• _Dataset entries_
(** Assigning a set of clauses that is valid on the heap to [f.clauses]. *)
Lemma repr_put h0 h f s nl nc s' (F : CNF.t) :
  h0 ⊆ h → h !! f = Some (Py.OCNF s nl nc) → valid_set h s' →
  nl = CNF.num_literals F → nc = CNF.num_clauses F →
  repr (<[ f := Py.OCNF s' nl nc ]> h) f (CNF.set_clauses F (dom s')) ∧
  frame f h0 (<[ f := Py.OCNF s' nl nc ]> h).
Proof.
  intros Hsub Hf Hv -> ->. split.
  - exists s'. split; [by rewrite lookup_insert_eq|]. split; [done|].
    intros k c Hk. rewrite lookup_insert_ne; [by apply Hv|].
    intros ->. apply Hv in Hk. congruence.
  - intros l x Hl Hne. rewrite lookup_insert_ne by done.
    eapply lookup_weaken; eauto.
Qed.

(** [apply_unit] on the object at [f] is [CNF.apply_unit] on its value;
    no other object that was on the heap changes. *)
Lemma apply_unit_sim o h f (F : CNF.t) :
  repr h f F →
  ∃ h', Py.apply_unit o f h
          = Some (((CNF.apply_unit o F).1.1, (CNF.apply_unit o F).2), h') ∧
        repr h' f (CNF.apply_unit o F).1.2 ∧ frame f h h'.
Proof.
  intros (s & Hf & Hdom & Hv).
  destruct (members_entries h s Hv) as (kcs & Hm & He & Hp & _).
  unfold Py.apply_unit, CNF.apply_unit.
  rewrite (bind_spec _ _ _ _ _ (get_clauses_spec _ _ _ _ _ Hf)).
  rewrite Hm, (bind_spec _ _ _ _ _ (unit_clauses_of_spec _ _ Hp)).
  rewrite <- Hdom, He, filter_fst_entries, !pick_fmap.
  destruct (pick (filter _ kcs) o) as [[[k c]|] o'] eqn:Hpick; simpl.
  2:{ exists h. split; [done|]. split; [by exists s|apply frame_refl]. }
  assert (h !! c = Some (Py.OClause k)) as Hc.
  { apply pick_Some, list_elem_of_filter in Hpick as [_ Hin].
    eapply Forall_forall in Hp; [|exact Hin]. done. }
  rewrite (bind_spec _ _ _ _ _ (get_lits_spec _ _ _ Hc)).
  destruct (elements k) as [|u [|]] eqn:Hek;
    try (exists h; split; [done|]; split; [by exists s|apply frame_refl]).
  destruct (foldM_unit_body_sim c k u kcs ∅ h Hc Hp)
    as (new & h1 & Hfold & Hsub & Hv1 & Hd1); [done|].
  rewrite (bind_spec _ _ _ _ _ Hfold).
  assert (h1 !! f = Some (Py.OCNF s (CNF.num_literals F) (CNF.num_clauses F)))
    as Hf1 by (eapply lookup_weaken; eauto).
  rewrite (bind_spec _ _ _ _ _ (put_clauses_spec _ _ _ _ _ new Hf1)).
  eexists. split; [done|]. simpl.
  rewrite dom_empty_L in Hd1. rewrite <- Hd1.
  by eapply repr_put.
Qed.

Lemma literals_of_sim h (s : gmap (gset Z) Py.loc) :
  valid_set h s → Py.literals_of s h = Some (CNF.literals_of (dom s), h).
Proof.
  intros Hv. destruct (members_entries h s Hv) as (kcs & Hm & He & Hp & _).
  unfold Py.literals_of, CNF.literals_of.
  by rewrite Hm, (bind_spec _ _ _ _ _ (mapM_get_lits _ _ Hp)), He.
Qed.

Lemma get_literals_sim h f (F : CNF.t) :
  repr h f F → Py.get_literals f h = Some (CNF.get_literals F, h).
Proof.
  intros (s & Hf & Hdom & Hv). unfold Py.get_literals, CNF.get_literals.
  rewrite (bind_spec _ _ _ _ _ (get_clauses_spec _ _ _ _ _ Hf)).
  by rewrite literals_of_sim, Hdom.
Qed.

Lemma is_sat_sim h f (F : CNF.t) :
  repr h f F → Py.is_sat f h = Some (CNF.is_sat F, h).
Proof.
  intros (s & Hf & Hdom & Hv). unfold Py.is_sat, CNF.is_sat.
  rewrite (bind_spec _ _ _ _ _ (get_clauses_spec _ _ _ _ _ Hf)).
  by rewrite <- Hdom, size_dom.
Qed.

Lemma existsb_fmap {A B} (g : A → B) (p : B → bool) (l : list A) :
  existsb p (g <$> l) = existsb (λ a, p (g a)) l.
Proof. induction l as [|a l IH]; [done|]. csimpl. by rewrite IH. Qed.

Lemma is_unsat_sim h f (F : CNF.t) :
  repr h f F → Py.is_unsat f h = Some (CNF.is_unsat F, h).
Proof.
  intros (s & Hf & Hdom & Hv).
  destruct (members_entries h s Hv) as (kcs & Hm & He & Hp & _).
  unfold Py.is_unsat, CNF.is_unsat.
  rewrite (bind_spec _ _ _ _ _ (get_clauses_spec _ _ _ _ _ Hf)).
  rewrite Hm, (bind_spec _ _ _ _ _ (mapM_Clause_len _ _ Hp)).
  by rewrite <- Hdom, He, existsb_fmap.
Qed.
* * *
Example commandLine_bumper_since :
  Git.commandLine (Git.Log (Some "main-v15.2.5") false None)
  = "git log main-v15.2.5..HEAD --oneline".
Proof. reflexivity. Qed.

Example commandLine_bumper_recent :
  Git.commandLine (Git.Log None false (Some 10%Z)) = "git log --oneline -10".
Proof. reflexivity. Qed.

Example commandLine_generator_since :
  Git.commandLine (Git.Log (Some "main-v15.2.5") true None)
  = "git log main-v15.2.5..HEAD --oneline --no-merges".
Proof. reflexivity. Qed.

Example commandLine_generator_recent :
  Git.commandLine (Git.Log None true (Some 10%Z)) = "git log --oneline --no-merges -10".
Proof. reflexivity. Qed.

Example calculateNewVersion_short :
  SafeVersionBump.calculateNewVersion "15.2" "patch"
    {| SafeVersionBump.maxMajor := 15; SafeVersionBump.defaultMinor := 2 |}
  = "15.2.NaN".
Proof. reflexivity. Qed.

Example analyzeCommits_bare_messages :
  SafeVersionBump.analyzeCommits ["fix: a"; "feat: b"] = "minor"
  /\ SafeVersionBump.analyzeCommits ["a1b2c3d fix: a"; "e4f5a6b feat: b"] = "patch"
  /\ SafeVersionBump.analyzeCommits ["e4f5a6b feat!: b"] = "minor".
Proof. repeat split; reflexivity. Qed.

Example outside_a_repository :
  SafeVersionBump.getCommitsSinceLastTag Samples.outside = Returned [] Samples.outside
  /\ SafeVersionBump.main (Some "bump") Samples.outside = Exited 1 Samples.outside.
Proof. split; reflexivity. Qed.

• _WHAT IS EXPECTED_
What lines above contain the string "oneline"? Copy all of them.

• _THE COMPLETED TASK_
  = "git log main-v15.2.5..HEAD --oneline".
  Git.commandLine (Git.Log None false (Some 10%Z)) = "git log --oneline -10".
  = "git log main-v15.2.5..HEAD --oneline --no-merges".
  Git.commandLine (Git.Log None true (Some 10%Z)) = "git log --oneline --no-merges -10".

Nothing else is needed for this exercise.